Cada vez que pido, como en la primera entrada que escribí hace tres años de Mujerabilidad, que por favor no me feliciten por el simple hecho de ser lo que soy por naturaleza, incluso muchas mujeres responden que están completamente de acuerdo con recibir todos esos mensajes cariñosos, rosados y amelcochados.

No puedo ni imaginar qué podrían pensar las primeras mujeres que lucharon porque nosotras pudiéramos estudiar en la universidad, ser profesionales y ejercer como tales, votar en las elecciones, vestirnos como nos provoque, y muchos derechos más que hoy nos parecen normales en esta parte del mundo, pero que durante siglos no tuvimos.

A partir de aquella lucha que comenzó a dar frutos hace solo 100 años, y de la gran cantidad de injusticias que ocurren cada día contra nosotras es que se decidió crear el Día Internacional de la Mujer.

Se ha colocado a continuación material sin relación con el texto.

Lemma wallet_call_money m doc a db doc' db' :
  wallet_call m doc a db = Ok (doc', db') ->
  preserves_nonneg m -> money_inv db -> nonneg_wallet doc -> (0 <= a)%Q ->
  money_inv db' /\ nonneg_wallet doc'.
Proof.
  unfold wallet_call, WalletModel.run. destruct (m doc a) as [d|] eqn:E; [|discriminate].
  intros H Hm [Hw Hr] Hdoc Ha. inversion H; subst; clear H.
  pose proof (Hm _ _ _ Hdoc Ha E) as Hd.
  split; [split|]; [|exact Hr|exact Hd].
  unfold wallets_nonneg. simpl. apply save_nonneg; assumption.
Qed.

Lemma set_transactions_money db k t :
  money_inv db -> txn_nonneg t ->
  money_inv (set_transactions db (<[k := t]> (transactions db))).
Proof.
  intros [Hw [Ht He]] Hk. split; [exact Hw|]. split; [|exact He].
  simpl. apply map_Forall_insert_2; assumption.
Qed.

Lemma escrow_save_money e db :
  money_inv db -> escrow_nonneg e -> money_inv (escrow_save e db).
Proof.
  intros [Hw [Ht He]] Hk. split; [exact Hw|]. split; [exact Ht|].
  unfold escrow_save, EscrowModel.save. simpl. apply map_Forall_insert_2; assumption.
Qed.

Lemma stored_wallet_nonneg db id w :
  money_inv db -> wallets db !! id = Some w -> nonneg_wallet w.
Proof. intros [Hw _] Hl. exact (Hw id w Hl). Qed.

Lemma stored_txn_nonneg db id t :
  money_inv db -> transactions db !! id = Some t -> txn_nonneg t.
Proof. intros [_ [Ht _]] Hl. exact (Ht id t Hl). Qed.

Lemma stored_escrow_nonneg db id e :
  money_inv db -> escrows db !! id = Some e -> escrow_nonneg e.
Proof. intros [_ [_ He]] Hl. exact (He id e Hl). Qed.

Lemma find_owned_lookup db id u w :
  WalletController.find_owned db id u = Some w -> wallets db !! id = Some w.
Proof.
  unfold WalletController.find_owned. destruct (wallets db !! id) as [x|]; [|discriminate].
  destruct (String.eqb _ _); [|discriminate]. congruence.
Qed.

Lemma find_by_owner_currency_lookup db u c w :
  WalletController.find_by_owner_currency db u c = Some w ->
  exists id, wallets db !! id = Some w.
Proof.
  unfold WalletController.find_by_owner_currency.
  destruct (find _ _) as [[k x]|] eqn:E; [|discriminate].
  intros H; inversion H; subst; clear H.
  apply find_some in E as [Hin _].
  exists k. apply elem_of_map_to_list. apply list_elem_of_In. exact Hin.
Qed.

Lemma fulfillCondition_amounts e c f e' :
  EscrowModel.fulfillCondition e c f = Ok e' ->
  EscrowModel.amount e' = EscrowModel.amount e /\ EscrowModel.fees e' = EscrowModel.fees e.
Proof.
  unfold EscrowModel.fulfillCondition.
  repeat branch; intros H; inversion H; subst; split; reflexivity.
Qed.

Lemma selectPaymentRail_fee_nonneg d a c :
  (0 <= a)%Q -> (0 <= PayoutController.fee (PayoutController.selectPaymentRail d a c))%Q.
Proof.
  intros Ha. unfold PayoutController.selectPaymentRail.
  repeat branch; simpl; lra.
Qed.

Lemma findOrCreateWallet_money db u o i w db' :
  CollectionsController.findOrCreateWallet db u o i = (w, db') ->
  money_inv db -> money_inv db' /\ nonneg_wallet w.
Proof.
  unfold CollectionsController.findOrCreateWallet.
  destruct (find _ _) as [[k x]|] eqn:E; intros H [Hw Hr]; inversion H; subst; clear H.
  - split; [split; assumption|].
    apply find_some in E as [Hin _].
    apply list_elem_of_In, elem_of_map_to_list in Hin. exact (Hw _ _ Hin).
  - assert (Hz : nonneg_wallet
                   (WalletModel.mkWallet ("wallet_" ++ i) o u "KES"
                                         (WalletModel.mkBalances 0 0 0))).
    { unfold nonneg_wallet, nonneg_balances. simpl. repeat split; lra. }
    split; [split; [|exact Hr]|exact Hz].
    unfold wallets_nonneg. simpl. apply map_Forall_insert_2; assumption.
Qed.

Create HintDb money.
#[local] Hint Resolve lockFunds_nonneg unlockFunds_nonneg releaseFunds_nonneg
  deductFunds_nonneg addFunds_nonneg : money.

(** Arithmetic side conditions: unfold the predicates, compute the record
    projections and leave a linear problem. *)
Ltac money_arith :=
  unfold txn_nonneg, escrow_nonneg, nonneg_wallet, nonneg_balances in *;
  repeat match goal with
    | H : _ /\ _ |- _ => destruct H
    end;
  simpl; repeat split; lra.

(** The invariant of a database that is a saved escrow away from one whose
    invariant is known. *)
Ltac money_db :=
  lazymatch goal with
  | |- money_inv (escrow_save _ _) => apply escrow_save_money; [money_db | money_arith]
  | |- money_inv _ => assumption
  end.

Ltac known_db D :=
  lazymatch D with
  | escrow_save _ ?D' => known_db D'
  | _ => match goal with H : money_inv D |- _ => idtac end
  end.

(** What the invariant says of the documents read from the store. *)
Ltac money_facts :=
  repeat match goal with
    | H : WalletController.find_owned _ _ _ = Some _ |- _ =>
        apply find_owned_lookup in H
    | H : WalletController.find_by_owner_currency _ _ _ = Some _ |- _ =>
        apply find_by_owner_currency_lookup in H as [? H]
    | H : EscrowModel.fulfillCondition _ _ _ = Ok _ |- _ =>
        apply fulfillCondition_amounts in H as [? ?]
    | Hi : money_inv ?db, H : wallets ?db !! _ = Some _ |- _ =>
        apply (stored_wallet_nonneg _ _ _ Hi) in H
    | Hi : money_inv ?db, H : transactions ?db !! _ = Some _ |- _ =>
        apply (stored_txn_nonneg _ _ _ Hi) in H
    | Hi : money_inv ?db, H : escrows ?db !! _ = Some _ |- _ =>
        apply (stored_escrow_nonneg _ _ _ Hi) in H
    end.

Lemma transaction_save_money d db d' db' :
  transaction_save d db = (d', db') ->
  money_inv db ->
  txn_nonneg (TransactionModel.pre_save (TransactionModel.fees_modified d)
                                        (TransactionModel.data d)) ->
  money_inv db'.
Proof.
  rewrite transaction_save_eq. intros H Hdb Ht. inversion H; subst; clear H.
  apply set_transactions_money; assumption.
Qed.

Lemma transaction_save_doc d db d' db' :
  transaction_save d db = (d', db') ->
  d' = TransactionModel.mkDoc
         (TransactionModel.pre_save (TransactionModel.fees_modified d)
                                    (TransactionModel.data d)) false.
Proof. rewrite transaction_save_eq. intros H. inversion H; subst. reflexivity. Qed.

Ltac money_step :=
  match goal with
  | H : transaction_save _ ?db = (?d', ?db') |- _ =>
      known_db db;
      let Hi := fresh "Hinv" in
      assert (money_inv db') as Hi
        by (apply (transaction_save_money _ _ _ _ H); [money_db | money_arith]);
      apply transaction_save_doc in H; subst d'
  | H : wallet_call ?m ?doc ?a ?db = Ok (?doc', ?db') |- _ =>
      known_db db;
      let Hi := fresh "Hinv" in
      let Hd := fresh "Hdoc" in
      assert (money_inv db' /\ nonneg_wallet doc') as [Hi Hd]
        by (apply (wallet_call_money _ _ _ _ _ _ H);
            [auto with money | money_db | assumption | money_arith]);
      clear H
  | H : CollectionsController.findOrCreateWallet ?db _ _ _ = (?w, ?db') |- _ =>
      known_db db;
      let Hi := fresh "Hinv" in
      let Hd := fresh "Hdoc" in
      assert (money_inv db' /\ nonneg_wallet w) as [Hi Hd]
        by (apply (findOrCreateWallet_money _ _ _ _ _ _ H); money_db);
      clear H
  end.

Ltac money_forward := repeat (money_facts; money_step); money_facts.

Ltac money_solve :=
  repeat (branch; cbn [snd]); money_forward; money_db.

Lemma createEscrow_money db u e t b :
  money_inv db -> (0 <= EscrowController.amount b)%Q ->
  money_inv (snd (EscrowController.createEscrow db u e t b)).
Proof.
  intros Hdb Ha. unfold EscrowController.createEscrow. cbn [snd]. money_solve.
Qed.

Lemma fulfillCondition_money db u e c f :
  money_inv db -> money_inv (snd (EscrowController.fulfillCondition db u e c f)).
Proof.
  intros Hdb. unfold EscrowController.fulfillCondition. cbn [snd].
  repeat (branch; cbn [snd]); money_forward; try money_db.
  apply escrow_save_money; [assumption|].
  unfold escrow_nonneg in *. congruence.
Qed.

Lemma releaseEscrow_money db u r e :
  money_inv db -> money_inv (snd (EscrowController.releaseEscrow db u r e)).
Proof. intros Hdb. unfold EscrowController.releaseEscrow. cbn [snd]. money_solve. Qed.

Lemma refundEscrow_money db u r e w :
  money_inv db -> money_inv (snd (EscrowController.refundEscrow db u r e w)).
Proof. intros Hdb. unfold EscrowController.refundEscrow. cbn [snd]. money_solve. Qed.

Lemma raiseDispute_money db u d e w s :
  money_inv db -> money_inv (snd (EscrowController.raiseDispute db u d e w s)).
Proof. intros Hdb. unfold EscrowController.raiseDispute. cbn [snd]. money_solve. Qed.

La ausencia de justicia en la relación hombre-mujer forma parte de nuestra cultura, no de nuestro ADN, con lo cual queda bien claro que la podemos cambiar, pero para eso debemos dejar de sentirnos maravilladas porque alguien nos mande flores electrónicas con corazoncitos rosados porque somos mujeres. Siento que esa es una de las formas más injustas de desvirtuar un día como hoy.

Es que me imagino que existiese un día para festejar la hombría ¿qué haríamos? Les escribiríamos un poema, seleccionaríamos a los buenos papás para darles un premio, tomaríamos fotos a los más musculosos o haríamos un concurso del hombre más sabio. ¡Ah, les enviaríamos unos mensajitos electrónicos azul cielo con un chico sonreído y muy feliz por ser hombre!

¿Verdad que es muy descabellado? No más que felicitarnos por ser mujer, cuando la violencia doméstica, el abuso sexual infantil y las desigualdades salariales, por nombrar solo tres de las grandes injusticias que todavía vivimos en el lado occidente del planeta –en Oriente nuestra situación es mucho más grave-, requieren de que alcemos la voz para crear la conciencia necesaria que nos permita vivir en un mundo más justo.

Hoy, mi mujerabilidad me vuelve a interpelar para que no cesemos en la búsqueda de una mejor circunstancia para nosotras y para ellos, con nosotras y con ellos, por nosotras y por ellos. Porque solo desde la comprensión y respeto por nuestras diferencias, es posible que esa relación hombre-mujer/mujer-hombre sea esa pieza que construye un mundo mejor.